Task statement:
Every line of the data that contains the string "Throw" must be copied.

(Stored data entries)
============
Definition AREnvelope_loud (attackPeak attackLength releaseLength : R)
           (time releaseTime : R) : R :=
  if Req_dec_T (-1.0) releaseTime then
    (* The note hasn't been released yet. *)
    if Rlt_dec time attackLength then (time / attackLength) * attackPeak
    else attackPeak
  else
    let result :=
      if Rlt_dec releaseTime attackLength
      then (time / attackLength) * attackPeak
      else attackPeak in
    result * ((releaseTime + releaseLength - time) / releaseLength).

Definition ADSREnvelope_loud
           (attackPeak attackLength decayLength sustainLevel releaseLength : R)
           (time releaseTime : R) : R :=
  if Req_dec_T (-1.0) releaseTime then
    (* The note hasn't been released yet. *)
    if Rlt_dec time attackLength then (time / attackLength) * attackPeak
    else if Rlt_dec time (attackLength + decayLength)
    then attackPeak
         - ((time - attackLength) / decayLength) * (attackPeak - sustainLevel)
    else sustainLevel
  else
    let result :=
      if Rlt_dec releaseTime attackLength
      then (time / attackLength) * attackPeak
      else if Rlt_dec releaseTime (attackLength + decayLength)
      then attackPeak
           - ((time - attackLength) / decayLength)
             * (attackPeak - sustainLevel)
      else sustainLevel in
    result * ((releaseTime + releaseLength - time) / releaseLength).
(** An OCI url that ends with the marker of a digest, and has none. *)
Definition empty_digest_url : string := "oci://quay.io/fedora/rpms:bash@sha256:".

Definition empty_digest_location : Location.t :=
  Location.__init__ (Some empty_digest_url) (Some 1000) (Some (digest "a"))
    (Some "path/to/file.rpm") None.

Definition https_with_contents : Location.t :=
  Location.__init__ (Some "https://x/y") (Some 1000) (Some (digest "a"))
    (Some "path/to/file.rpm") (Some [boot_entry]).

Definition unset_location : Location.t :=
  Location.__init__ None None None None None.

(** A heap with one list object, which holds one [FileEntry], and a
    [Location] object that refers to it. *)
Definition heap : Objects.heap :=
  {| Objects.lists := [[0%nat]]; Objects.entries := [boot_entry] |}.

Definition local_bash : Objects.location :=
  {| Objects.url := Some bash_rpm;
     Objects.size := Some 1000;
     Objects.checksum := Some (digest "a");
     Objects.local_path := Some bash_rpm;
     Objects.contents := 0%nat |}.

(** Dictionaries with values of other types than the attributes have: a
    number for the url, a fraction (-3/2) for the size. *)
Definition entry_dict : json :=
  JDict [("file", JStr "vmlinuz"); ("size", JInt 100);
         ("checksum", JStr (digest "b")); ("layer_digest", JStr (digest "b"))].

Definition numbered_url (url checksum : json) (contents : list json) : json :=
  JDict ([("url", url); ("size", JInt 1); ("checksum", checksum);
          ("local_path", JStr "a")]
         ++ match contents with
            | [] => []
            | _ => [("contents", JList contents)]
            end).

Definition sized (size : json) : json :=
  JDict [("url", JStr "a"); ("size", size); ("checksum", JStr "md5:0f");
         ("local_path", JStr "a")].

Definition minus_three_halves : json :=
  JFloat (SpecFloat.S754_finite true 3 (-1)).

Definition five_halves : json :=
  JFloat (SpecFloat.S754_finite false 5 (-1)).

(** Some hash functions. *)
Definition length_hash : Hash :=
  {| hash_none := 0;
     hash_int := fun n => n;
     hash_str := fun s => Z.of_nat (String.length s);
     hash_tuple := fun hs => fold_right Z.add 0 hs |}.

(** A platform with one file, [out/a.bin] of 3 bytes, and a hash function
    that prints the number of bytes it was fed, in capital letters. *)
Definition one_file : Platform :=
  {| hasher := nat;
     hashlib_new := fun a => match a with
                             | Some _ => Return 0%nat
                             | None => Throw (Builtin TypeError)
                             end;
     hasher_update := fun h block => (h + String.length block)%nat;
     hasher_hexdigest := fun h => if (h =? 3)%nat then "A3" else "0";
     read_blocks := fun path =>
                      if String.eqb path "out/a.bin" then Return ["ab"; "c"]
                      else Throw OSError;
     getsize := fun path =>
                  if String.eqb path "out/a.bin" then Return 3 else Throw OSError |}.

End Sample.

(** A check is one of those that [validate] runs. *)
Ltac among_checks := cbn [In]; tauto.

(* ------------------------------------------------------------------ *)
(** * The version model and the detector *)

Import Version.

Lemma has_key_some (key : string) (d : dict) (v : json) :
  dict_get key d = Some v -> has_key key d = true.
Proof. unfold has_key. intros ->. reflexivity. Qed.

Lemma has_key_none (key : string) (d : dict) :
  dict_get key d = None -> has_key key d = false.
Proof. unfold has_key. intros ->. reflexivity. Qed.

Lemma has_key_true (key : string) (d : dict) :
  has_key key d = true -> exists v, dict_get key d = Some v.
Proof.
  unfold has_key. destruct (dict_get key d) as [v|]; [eauto | discriminate].
Qed.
============
Finished exercise:
                             | None => Throw (Builtin TypeError)
                      else Throw OSError;
                  if String.eqb path "out/a.bin" then Return 3 else Throw OSError |}.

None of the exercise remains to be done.